Le nombre de chômeurs a ainsi baissé à son tour face à une hausse du nombre des salariés. Le total de l'actif a enregistré 29036 millions d'employés (dont 22665 millions d'hommes et 6371 millions de femmes).
Les données que les recensements de la Main-d'oeuvre montrent, révèlent alors un taux de chôamge estimé à 6,7% du total des hommes, alors qu'il était 7,3% au cours du premier trimestre de 2018, contre 8,22% au cours de la même période de l'année passée. En même temps, ce taux parmi les femmes a été estimé à 21,2% contre 22% au cours du premier trimestre de 2018 et 24,68% l'année passée.
D'après les tranches d'âge, le taux de chômeurs a atteint 6,3% dans les catégories allant de 15 à 19 ans, puis 4% dans les tranches de 25 à 29 ans. Les taux de chômage dans les zones urbaines ont pour leur part enregistré 11,9% du total de l'actif, alors que ce taux était estimé à 12,1% au cours du premier trimestre de 2018, contre 13,6% au cours de la même période l'année passée. Le taux de chômage dans les zones rurales a pour sa part atteint 8,5% alors qu'il était 9,5% au premier trimestre de l'année contre 10,7% l'année passée.
Les diplômes sont aussi un facteur important et non-négligeable dans ce recensement. Ceux qui ont des diplômes moyens ou plus haut que le moyen ou encore des diplômes universitaires ont atteint un taux de 91,2% contre 87,7% au cours du trimestre passé. Les employés ont donc enregistré 21138 millions de personnes, soit une hausse estimée à 202 mille employés (une hausse estimée à 2,3% en comparaison à l'année passée).
Les activités économiques les plus attrayantes aux travailleurs ont varié entre la pêche- venue en tête- attirant alors 701 mille travailleurs en plus dans ce domaine en comparaison au premier trimestre de 2018.
L'enseignement a attiré 199 mille travailleurs en plus de la période citée, alors que le taux de ceux qui gèrent leurs propres affaires, a atteint 13% du total des travailleurs.
Quant au taux de participation à l'activité économique, il a atteint 43,5% du total de la population (15 ans et plus) au cours du trimestre en cours, alors que ce taux était estimé à 44,3% au cours du premier trimestre de l'année contre 45,4% l'année passée. Le taux de participation parmi les hommes a été chiffré à 67,6% alors que parmi les femmes, ce taux a été chiffré à 19,2% parmi les femmes.

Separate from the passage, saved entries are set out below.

(** * vsjsonfmt: the lenient JSON reader and the width-aware layout engine

    A shallow embedding of [src/vsjsonfmt/cli.py] (the functions
    [_strip_comments], [_strip_trailing_commas], [parse_json_lenient],
    [_format_value], [format_json] and their helpers) together with a model
    of the parts of Python's [json] and [re] modules that these functions
    call.

    Conventions.
    - A Python [str] is a list of code points ([char := N]); [len] is
      [length].
    - A Python [int] is a [Z]; a string of [n] spaces is [spaces n], empty
      for [n <= 0], as Python's repetition of a string is.
    - A Python [float] is represented by the text that [json.dumps] prints
      for it ([float.__repr__], or [NaN], [Infinity], [-Infinity]); that text
      determines the float.  The conversion of a number literal to a float
      is not computed here: it is a parameter of the decoder.
    - A Python [dict] is an association list in insertion order; the
      operations that build one ([dict_set]) keep the keys unique.
    - A raised exception is the [None] of an [option] result, or the [inr]
      side of a decoding result. *)

From Stdlib Require Import List NArith ZArith Lia Bool String Ascii.
From Stdlib Require Import DecimalNat DecimalPos DecimalN DecimalZ.
Import ListNotations.
(* ===== verification/_CoqProject ===== *)
-Q . S2P
Prelude.v
JsString.v
Model.v
IdbStore.v
Db.v
DataManagement.v
StableSort.v
Dates.v
Projection.v
Page.v
CollectionSpec.v
TaskItem.v
Controls.v
UseTasks.v
Render.v
Widgets.v
App.v
(** The days remaining until due day [D] from the instant [now] of day
    [N]: the calendar difference [D - N] when the due day is today or past
    or when [now] is exactly midnight, and one less, [D - N - 1], for a
    future due day at any other time of day. *)
Lemma differenceInDays_calendar D now :
  let N := now / ms_per_day in
  differenceInDays (D * ms_per_day) now =
    if bool_decide (N < D /\ now mod ms_per_day <> 0) then D - N - 1 else D - N.
Proof.
  simpl. unfold differenceInDays.
  pose proof (Z.div_mod now ms_per_day ltac:(unfold ms_per_day; lia)) as Hdm.
  pose proof (Z.mod_pos_bound now ms_per_day ltac:(unfold ms_per_day; lia)) as Hb.
  assert (D * ms_per_day - now = (D - now / ms_per_day) * ms_per_day - now mod ms_per_day)
    as -> by lia.
  rewrite quot_day_sub by done. repeat case_bool_decide; lia.
Qed.

(** An empty or unparseable due date has no days-remaining value
    (distinct from zero). *)
Lemma getDaysRemaining_None now s :
  getDaysRemaining now s = None <-> s = "" \/ parse_iso_date s = None.
Proof.
  unfold getDaysRemaining, truthy. destruct (decide (s = "")) as [->|Hs].
  - simpl. tauto.
  - rewrite bool_decide_true by done. simpl.
    destruct (parse_iso_date s) as [[[y m] d]|]; naive_solver.
Qed.

(** A valid calendar date is non-empty, so [getDaysRemaining] goes on to
    [differenceInDays]. *)
Lemma getDaysRemaining_parse now s y m d :
  parse_iso_date s = Some (y, m, d) ->
  getDaysRemaining now s = Some (differenceInDays (days_from_civil y m d * ms_per_day) now).
Proof.
  intros Hp. unfold getDaysRemaining.
  destruct (decide (s = "")%string) as [->|Hs]; [done|].
  unfold truthy. rewrite bool_decide_true by done. simpl. by rewrite Hp.
Qed.

(** C16: [getDaysRemaining] on a valid calendar date: the calendar-day
    difference between the due day and today, one less for a future due
    day unless the clock reads exactly midnight.  A task due tomorrow thus
    has 0 days remaining for all of today but its first millisecond. *)
Theorem getDaysRemaining_calendar now s y m d :
  parse_iso_date s = Some (y, m, d) ->
  let D := days_from_civil y m d in
  let N := now / ms_per_day in
  getDaysRemaining now s =
    Some (if bool_decide (N < D /\ now mod ms_per_day <> 0) then D - N - 1 else D - N).
Proof. intros Hp D N. rewrite (getDaysRemaining_parse _ _ _ _ _ Hp). f_equal. apply differenceInDays_calendar. Qed.

(** 2026-11-09 at 01:00: the task due on 2026-11-10 has 0 days left. *)
Lemma getDaysRemaining_calendar_witness :
  parse_iso_date "2026-11-10" = Some (2026, 11, 10) /\
  getDaysRemaining (days_from_civil 2026 11 9 * ms_per_day + 3600000) "2026-11-10" = Some 0.
Proof.
  split; [reflexivity|].
  rewrite (getDaysRemaining_calendar _ "2026-11-10" 2026 11 10) by reflexivity.
  vm_compute. reflexivity.
Defined.

(** ** The calendar and ISO dates *)

(** The digit characters [0] to [9] read back as their values. *)
Lemma digit_digit_char k : 0 <= k <= 9 -> digit (digit_char k) = Some k.
Proof.
  intros Hk. assert (k = 0 \/ k = 1 \/ k = 2 \/ k = 3 \/ k = 4 \/ k = 5 \/ k = 6 \/ k = 7 \/ k = 8 \/ k = 9) as Hc by lia.
  repeat destruct Hc as [->|Hc]; try reflexivity. subst. reflexivity.
Qed.

(** ** The calendar and the ISO date *)

(** The year of the era that [civil_from_days] computes lies in [0, 399], *)
Lemma yoe_bounds doe : 0 <= doe < 146097 ->
  0 <= (doe - doe / 1460 + doe / 36524 - doe / 146096) / 365 <= 399.
Proof.
  intros Hd.
  pose proof (Z.div_mod doe 1460 ltac:(lia)). pose proof (Z.mod_pos_bound doe 1460 ltac:(lia)).
  pose proof (Z.div_mod doe 36524 ltac:(lia)). pose proof (Z.mod_pos_bound doe 36524 ltac:(lia)).
  pose proof (Z.div_mod doe 146096 ltac:(lia)). pose proof (Z.mod_pos_bound doe 146096 ltac:(lia)).
  remember (doe / 1460) as a. remember (doe / 36524) as b. remember (doe / 146096) as c.
  remember (doe mod 1460) as ra. remember (doe mod 36524) as rb. remember (doe mod 146096) as rc.
  assert (0 <= doe - a + b - c < 146000) by lia.
  split; [apply Z.div_pos; lia|]. apply Z.lt_succ_r, Z.div_lt_upper_bound; lia.
Qed.
(* ===== verification/TaskItem.v ===== *)
(** * A task's card: src/app/components/TaskItem.tsx

    The page renders one [TaskItem] per displayed task, keyed by the task's
    [id].  A card holds two pieces of local state, [isEditing] and
    [editedTask]; [useState(task)] (line 33) reads its argument only when
    the card is mounted, so [editedTask] is a snapshot of the task taken
    then, and nothing refreshes it when the page's task changes.  The check
    button (line 144) sends the current [task] prop with [completed]
    negated; the save button (lines 53-56) sends the snapshot as edited.

    [Card] pairs the application state of Page.v with the card of one task
    identifier; its [task] prop is the page's current record under that
    identifier. *)

From S2P Require Import Prelude JsString Model IdbStore Db Dates Page.

Local Open Scope string_scope.

(** The local state of a card. *)
Record ItemState := mkItem { isEditing : bool; editedTask : Task.t }.

(** [useState(false)] and [useState(task)]: the state at mount. *)
Definition mountItem (task : Task.t) : ItemState := mkItem false task.

(** The edit button (line 189) and the cancel button (line 127) only flip
    [isEditing]: neither reloads [editedTask] from the [task] prop. *)
Definition startEditing (st : ItemState) : ItemState := mkItem true (editedTask st).
Definition cancelEditing (st : ItemState) : ItemState := mkItem false (editedTask st).

(** The four inputs of the edit form (lines 96-118):
    [setEditedTask({ ...editedTask, field: e.target.value })]. *)
Inductive EditField :=
| EditTitle (v : string)
| EditDescription (v : string)
| EditCategory (v : string)
| EditDueDate (v : string).

Definition editField (f : EditField) (st : ItemState) : ItemState :=
  let e := editedTask st in
  mkItem (isEditing st)
    match f with
    | EditTitle v => Task.mk (Task.id e) v (Task.description e) (Task.category e) (Task.dueDate e) (Task.completed e)
    | EditDescription v => Task.mk (Task.id e) (Task.title e) v (Task.category e) (Task.dueDate e) (Task.completed e)
    | EditCategory v => Task.mk (Task.id e) (Task.title e) (Task.description e) v (Task.dueDate e) (Task.completed e)
    | EditDueDate v => Task.mk (Task.id e) (Task.title e) (Task.description e) (Task.category e) v (Task.completed e)
    end.

(** [categories.find((c) => c.id === task.category)] (line 35). *)
Definition itemCategory (categories : list Category.t) (task : Task.t) : option Category.t :=
  find_by_key Category.id (Task.category task) categories.

(** [daysRemaining] (lines 37-44) and the badge of lines 169-173, shown
    only for a positive count. *)
Definition daysRemaining (now : Z) (task : Task.t) : option Z :=
  getDaysRemaining now (Task.dueDate task).

Definition daysBadge (now : Z) (task : Task.t) : option Z :=
  match daysRemaining now task with
  | Some d => if bool_decide (0 < d)%Z then Some d else None
  | None => None
  end.

(** date-fns' [MMM]: the abbreviated English month name. *)
Definition month_abbrev (m : Z) : string :=
  nth (Z.to_nat (m - 1)) ["Jan"; "Feb"; "Mar"; "Apr"; "May"; "Jun"; "Jul"; "Aug"; "Sep"; "Oct"; "Nov"; "Dec"] "".

(** [formatDate] (lines 46-51): [""] for an empty or invalid date,
    otherwise [format(date, "MMM dd, yyyy")]. *)
Definition formatDate (dateStr : string) : string :=
  if negb (truthy dateStr) then "" else
  match parse_iso_date dateStr with
  | Some (y, m, d) =>
      month_abbrev m +:+ " " +:+ String.string_of_list_ascii (pad2 d) +:+ ", " +:+
        String.string_of_list_ascii (pad4 y)
  | None => ""
  end.

(** What the card shows when it is not editing (lines 141-185): the check
    mark, the title and description, the date line (only for a non-empty
    [dueDate]) with its badge, and the category chip (its colour and
    name) when the category is found. *)
Record CardView := mkView {
  cv_completed : bool;
  cv_title : string;
  cv_description : string;
  cv_date : option (string * option Z);
  cv_category : option (string * string)
}.

Definition card_view (now : Z) (categories : list Category.t) (task : Task.t) : CardView :=
  mkView (Task.completed task) (Task.title task) (Task.description task)
    (if truthy (Task.dueDate task) then Some (formatDate (Task.dueDate task), daysBadge now task) else None)
    ((fun c => (PRESET_COLORS (Category.color c), Category.name c)) <$> itemCategory categories task).

Section card.
Context {TS CS : Type}.
Context `{!ObjectStore TS Task.t Task.id} `{!ObjectStore CS Category.t Category.id}.

(** The application with the card of the task [card_id]. *)
Record Card := mkCard { card_sys : Sys TS CS; card_id : string; card_item : ItemState }.

(** The card's [task] prop: the page's record under its identifier. *)
Definition card_task (c : Card) : option Task.t :=
  find_by_key Task.id (card_id c) (tasks (sys_page (card_sys c))).

Definition set_item (f : ItemState -> ItemState) (c : Card) : Card :=
  mkCard (card_sys c) (card_id c) (f (card_item c)).

(** The check button: [onEditTask(task.id, { ...task, completed: !task.completed })]. *)
Definition card_toggle (ok : bool) (c : Card) : Card :=
  match card_task c with
  | Some task => mkCard (toggleTask ok task (card_sys c)) (card_id c) (card_item c)
  | None => c
  end.

(** [handleSave]: [onEditTask(task.id, editedTask)], then [setIsEditing(false)]. *)
Definition card_save (ok : bool) (c : Card) : Card :=
  match card_task c with
  | Some task =>
      mkCard (saveTask ok task (editedTask (card_item c)) (card_sys c)) (card_id c)
        (mkItem false (editedTask (card_item c)))
  | None => c
  end.

(** The delete button (line 196): [onDeleteTask(task.id)]. *)
Definition card_delete (ok : bool) (c : Card) : Card :=
  match card_task c with
  | Some task => mkCard (handleDeleteTask ok (Task.id task) (card_sys c)) (card_id c) (card_item c)
  | None => c
  end.
End card.

Arguments Card : clear implicits.

(** * Properties *)

(** A valid [YYYY-MM-DD] date is printed with its month's name, its day
    and its year, each padded as [dd] and [yyyy] pad them. *)
Lemma formatDate_iso (y m d : Z) :
  (0 <= y <= 9999)%Z -> (1 <= m <= 12)%Z -> (1 <= d <= days_in_month y m)%Z ->
  formatDate (iso_date_string (y, m, d)) =
    month_abbrev m +:+ " " +:+ String.string_of_list_ascii (pad2 d) +:+ ", " +:+
      String.string_of_list_ascii (pad4 y).
Proof.
  intros Hy Hm Hd. unfold formatDate. rewrite parse_iso_date_string by lia.
  unfold iso_date_string, pad4. by cbn [String.string_of_list_ascii app].
Qed.

(** A date that does not parse prints nothing, but the date line is
    still shown, empty, because its guard is [task.dueDate &&]. *)
Lemma card_view_invalid_date now cs t :
  truthy (Task.dueDate t) = true -> parse_iso_date (Task.dueDate t) = None ->
  cv_date (card_view now cs t) = Some ("", None).
Proof.
  intros Ht Hp. unfold card_view, formatDate, daysBadge, daysRemaining, getDaysRemaining.
  rewrite Ht, Hp. simpl. by rewrite ?Hp.
Qed.

Section card_proofs.
Context {TS CS : Type}.
Context `{!ObjectStore TS Task.t Task.id} `{!ObjectStore CS Category.t Category.id}.
Implicit Types (s : Sys TS CS).

(** [Task.mk] with the fields of [t] and another completion flag. *)
Definition with_completed (t : Task.t) (b : bool) : Task.t :=
  Task.mk (Task.id t) (Task.title t) (Task.description t) (Task.category t) (Task.dueDate t) b.

(** Once loading is over, a card's [task] prop is the stored record. *)
Lemma card_task_store (c : Card TS CS) :
  sys_inv (card_sys c) -> sys_load (card_sys c) = LoadDone ->
  card_task c = os_abs (tasks_store (sys_db (card_sys c))) !! card_id c.
Proof.
  intros (_&_&Hc) Hd. destruct (Hc Hd) as (Ht&_).
  unfold card_task. by rewrite <- lookup_to_map, Ht.
Qed.

(** A successful edit that sends a whole task under its own identifier
    writes that task, and keeps the invariant and the load phase. *)
Lemma handleEditTask_whole s e old :
  sys_inv s -> os_abs (tasks_store (sys_db s)) !! Task.id e = Some old ->
  let s' := handleEditTask true (Task.id e) (patch_of_task e) s in
  sys_inv s' /\ sys_load s' = sys_load s /\
  os_abs (tasks_store (sys_db s')) = <[Task.id e := e]> (os_abs (tasks_store (sys_db s))).
Proof.
  intros Hi Hold s'. split; [by apply handleEditTask_inv|].
  unfold s', handleEditTask. rewrite updateTask_spec, Hold by apply Hi. simpl.
  rewrite spread_task_whole, os_abs_put by apply Hi. done.
Qed.

(** C11: A card mounted while its task read [t]: checking the task off and
    then opening the editor and saving it unchanged writes the mount-time
    snapshot back, and the completion is undone in the store and on the
    page. *)
Theorem toggle_then_save_reverts (c : Card TS CS) t :
  sys_inv (card_sys c) -> sys_load (card_sys c) = LoadDone ->
  card_task c = Some t -> editedTask (card_item c) = t ->
  let c1 := card_toggle true c in
  let c2 := card_save true (set_item startEditing c1) in
  card_task c1 = Some (with_completed t (negb (Task.completed t))) /\
  card_task c2 = Some t /\
  os_abs (tasks_store (sys_db (card_sys c2))) !! card_id c = Some t.
Proof.
  intros Hi Hd Ht He c1 c2.
  pose proof Ht as Hid. apply find_by_key_Some in Hid as [_ Hid].
  rewrite card_task_store in Ht by done.
  set (t' := with_completed t (negb (Task.completed t))).
  assert (Task.id t' = card_id c) as Hid' by exact Hid.
  assert (c1 = mkCard (handleEditTask true (Task.id t') (patch_of_task t') (card_sys c))
                 (card_id c) (card_item c)) as Hs1.
  { unfold c1, card_toggle. rewrite card_task_store, Ht by done. reflexivity. }
  destruct (handleEditTask_whole (card_sys c) t' t Hi) as (Hi1&Hd1&Habs1); [by rewrite Hid'|].
  assert (card_task c1 = Some t') as Ht1.
  { rewrite card_task_store; rewrite Hs1; cbn [card_sys card_id]; [|exact Hi1|by rewrite Hd1].
    rewrite Habs1, Hid'. apply lookup_insert_eq. }
  assert (c2 = mkCard (handleEditTask true (Task.id t) (patch_of_task t) (card_sys c1))
                 (card_id c) (mkItem false t)) as Hs2.
  { unfold c2, card_save. change (card_task (set_item startEditing c1)) with (card_task c1).
    rewrite Ht1, Hs1. simpl. by rewrite He. }
  destruct (handleEditTask_whole (card_sys c1) t t') as (Hi2&Hd2&Habs2).
  { rewrite Hs1. exact Hi1. }
  { rewrite Hs1. cbn [card_sys]. rewrite Habs1, Hid, <- Hid'. apply lookup_insert_eq. }
  assert (os_abs (tasks_store (sys_db (card_sys c2))) !! card_id c = Some t) as Hst.
  { rewrite Hs2. simpl. rewrite Habs2, <- Hid. apply lookup_insert_eq. }
  split; [done|]. split; [|done].
  rewrite card_task_store; [by rewrite (f_equal card_id Hs2) |rewrite Hs2; exact Hi2|].
  rewrite Hs2. cbn [card_sys]. rewrite Hd2, Hs1. cbn [card_sys]. by rewrite Hd1.
Qed.

(** The delete button removes the card's task from the store and from the
    page, so the card unmounts. *)
Lemma card_delete_removes (c : Card TS CS) :
  sys_inv (card_sys c) -> sys_load (card_sys c) = LoadDone ->
  let c' := card_delete true c in
  sys_inv (card_sys c') /\ card_task c' = None /\ os_abs (tasks_store (sys_db (card_sys c'))) !! card_id c = None.
Proof.
  intros Hi Hd c'. unfold c', card_delete.
  destruct (card_task c) as [t|] eqn:Ht; [|cbn iota; split; [done|]; split; [done|]; by rewrite <- card_task_store].
  apply find_by_key_Some in Ht as [_ Hid].
  assert (sys_inv (handleDeleteTask true (Task.id t) (card_sys c))) as Hi' by by apply handleDeleteTask_inv.
  assert (os_abs (tasks_store (sys_db (handleDeleteTask true (Task.id t) (card_sys c)))) !! card_id c = None) as Hn.
  { unfold handleDeleteTask. destruct (deleteTask true _ _) as [db'|] eqn:E; [|done].
    apply deleteTask_abs in E as [Habs _]; [|apply Hi]. simpl. rewrite Habs, Hid. apply lookup_delete_eq. }
  split; [done|]. split; [|done].
  rewrite card_task_store; [exact Hn|exact Hi'|]. cbn [card_sys].
  unfold handleDeleteTask. by destruct (deleteTask _ _ _).
Qed.

(** C17: The "days left" badge is hidden for a task due tomorrow, at any time
    of day but midnight: [differenceInDays] counts whole 24-hour periods,
    not calendar days. *)
Theorem daysBadge_tomorrow_hidden (now : Z) t y m d :
  parse_iso_date (Task.dueDate t) = Some (y, m, d) ->
  (days_from_civil y m d = now / ms_per_day + 1)%Z -> (now mod ms_per_day <> 0)%Z ->
  daysBadge now t = None.
Proof.
  intros Hp HD Hm. unfold daysBadge, daysRemaining.
  rewrite (getDaysRemaining_parse _ _ _ _ _ Hp), differenceInDays_calendar, HD.
  cbv zeta. rewrite (bool_decide_true (_ < _ /\ _)%Z) by lia. rewrite bool_decide_false; [done|lia].
Qed.
End card_proofs.

(** * A run on the list-backed stores *)

(** The app after loading an empty database, opening the modal and
    adding one task at [Date.now() = 5], with the task's card just
    mounted. *)
Definition added_sys : AppSys :=
  submitAddTask true 5 new_task_X (with_page (set_isAddModalOpen true) loaded_empty).
Definition added_task : Task.t := task_with_id new_task_X "5".
Definition card0 : Card (list Task.t) (list Category.t) := mkCard added_sys "5" (mountItem added_task).

Lemma added_sys_inv : sys_inv added_sys.
Proof.
  apply (seq_reachable_inv initDB); [apply db_wf_initDB|].
  eapply rtc_r; [eapply rtc_r; [apply loaded_empty_seq|apply ss_user, (us_modal true)]|].
  apply ss_user, us_add_task. reflexivity.
Qed.

Lemma toggle_then_save_reverts_witness :
  card_task (card_toggle true card0) = Some (with_completed added_task true) /\
  card_task (card_save true (set_item startEditing (card_toggle true card0))) = Some added_task.
Proof.
  destruct (toggle_then_save_reverts card0 added_task) as (H1&H2&_).
  - exact added_sys_inv.
  - reflexivity.
  - vm_compute. reflexivity.
  - reflexivity.
  - split; [exact H1|exact H2].
Defined.

(** 2026-11-09 at 01:00, a task due on 2026-11-10 shows no badge. *)
Lemma daysBadge_tomorrow_hidden_witness :
  daysBadge (days_from_civil 2026 11 9 * ms_per_day + 3600000)%Z
    (Task.mk "5" "Pay rent" "" "" "2026-11-10" false) = None.
Proof.
  apply (daysBadge_tomorrow_hidden _ _ 2026 11 10); [reflexivity|vm_compute; reflexivity|discriminate].
Defined.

Les tranches d'âge allant de 40 à 49 ans a enregistré le plus haut de participation à l'activité économique.
Le commerce en gros et en détail est venu à la deuxième place avec un nombre de travailleurs estimé à 3589 millions de personnes, dont 2956 d'hommes et 633 mille de femmes, soit un taux de 13,7% du total des travailleurs. Tandis que ce chiffre a atteint 3166 millions de travailleurs dans le domaine des industries transformables.
Le domaine de la construction a enregistré 3006 millions de travailleurs, alors que celui de l'enseignement, il a enregistré 2325 millions de personnes, alors que le transport et le stockage a enregisrté 1981 millions de travailleurs.
Le chômage de masse est donc un fléau économique, politique et social qui concerne désormais toutes les catégories socioprofessionnelles (employés, ouvriers et cadres). Ces conséquences sociales directes et indirectes concernent les demandeurs d’emploi et les salariés en poste qui ont peur de perdre leur emploi. Les surcoûts financiers générés par le chômage et la peur du chômage contribuent à creuser le déficit budgétaire et donc, la dette publique de l’Etat.
Les conséquences directes sont l’endettement des ménages, la rupture des liens sociaux et la perte de santé des demandeurs d’emploi. Les conséquences indirectes sont la hausse de la délinquance et l’insécurité des salariés en poste.